Un piccolo esempio è quello della catena Rewe Group, il secondo più grande rivenditore della Germania alle vendite. L’azienda di Colonia afferma, tra una serie di altre misure, che in favore di tale causa ha donato € 500.000, fornito 11.000 cappotti, 2.000 pantaloni caldi e 10.000 coperte, oltre ad organizzare lavori di tirocinio specifico per giovani rifugiati.

Comprensibilmente e saggiamente, però, il mondo del commercio non è generalmente disposto a commentare i potenziali benefici derivanti da un afflusso di giovani lavoratori migranti e soprattutto dall’aumento dei consumi.

Esperti neutrali, tuttavia, credono chiaramente che questo sia il caso: le tendenze demografiche, in Germania, hanno reso sempre più difficile per Retailers e fornitori di reclutare giovani in numero sufficiente nel corso degli ultimi anni.

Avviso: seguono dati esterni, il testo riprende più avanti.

(* ===== verification/ChainSpec.v ===== *)
(** What the hash chain promises: the walker's verdict is exactly whether the
    links hold, a head kept elsewhere binds every link before it (or whoever
    changed one found two texts with one SHA-256), an export of a chain that
    holds verifies, and the store's check accounts for every row. *)

From Stdlib Require Import ZArith Ascii String Lia Bool.
From stdpp Require Import base tactics list option gmap strings sorting.
From S2P Require Import Prelude.
From S2P Require Import GoStd.
From S2P Require Import Errors.
From S2P Require Import Chain.

#[local] Open Scope Z_scope.

(** ** Text and hashes *)

Definition no_newline (s : string) : bool := str_forall (λ c, negb (c =c newline)) s.

Lemma hex_encode_no_newline l : no_newline (hex_encode l) = true.
Proof.
  unfold no_newline. induction l as [|c l IH]; [done|]. simpl. rewrite IH, andb_true_r.
  assert (∀ n, (n < 16)%N → negb (hex_digit n =c newline) = true) as H.
  { intros n Hn. apply negb_true_iff, Ascii.eqb_neq. unfold hex_digit. intros E.
    destruct (n <? 10)%N; apply (f_equal N_of_ascii) in E; rewrite N_ascii_embedding in E by lia;
      change (N_of_ascii newline) with 10%N in E; lia. }
  assert (bv c < 256)%N as Hc by (unfold bv; apply N_ascii_bounded).
  rewrite (H (bv c / 16)%N), (H (bv c mod 16)%N); [done | |].
  - apply N.mod_lt. lia.
  - apply N.Div0.div_lt_upper_bound. lia.
Qed.

(** The hashed text tells the hash before it from the row. *)
Lemma covered_inj p r p' r' : no_newline p = true → no_newline p' = true →
  covered p r = covered p' r' → p = p' ∧ r = r'.
Proof.
  unfold covered, no_newline. revert p'.
  induction p as [|c p IH]; intros [|c' p']; simpl; rewrite ?str_app_cons.
  - intros _ _ H. split; [done|]. by injection H.
  - intros _ [Hc _]%andb_true_iff H. exfalso. injection H as H _. rewrite <- H in Hc. done.
  - intros [Hc _]%andb_true_iff _ H. exfalso. injection H as H _. rewrite H in Hc. done.
  - intros [_ Hp]%andb_true_iff [_ Hp']%andb_true_iff H. injection H as -> H.
    destruct (IH p' Hp Hp' H) as [-> ->]. done.
Qed.

Lemma Genesis_no_newline : no_newline Genesis = true.
Proof. reflexivity. Qed.

Section hashed.
Context (sha256 : string → list ascii).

L’arrivo inaspettato di 800.000 persone, e probabilmente più, che amplificherà l’invecchiamento della popolazione della Germania di 81m di oltre l’1 per cento, ha risolto questo problema in un colpo. Non solo, i Retailers di generi alimentari tedeschi traggono ancor più profitto da questo afflusso perché i bisogni immediati dei migranti saranno alimenti di base e beni di prima necessità.

Questo sarà un particolare vantaggio per i discount (Aldi, Lidl, Netto Marken-Discount, Penny, Netto, e Norma), dice Manuel Jahn, capo consulente presso la Divisione Geomarketing della società di ricerca dei consumatori GfK. Se si lavora sulla base del fatto che un Discount di media grandezza ha bisogno di avere circa 4.000 persone nel suo bacino di utenza significa statisticamente che sarà necessario creare nuove aperture di almeno 200 nuovi punti vendita.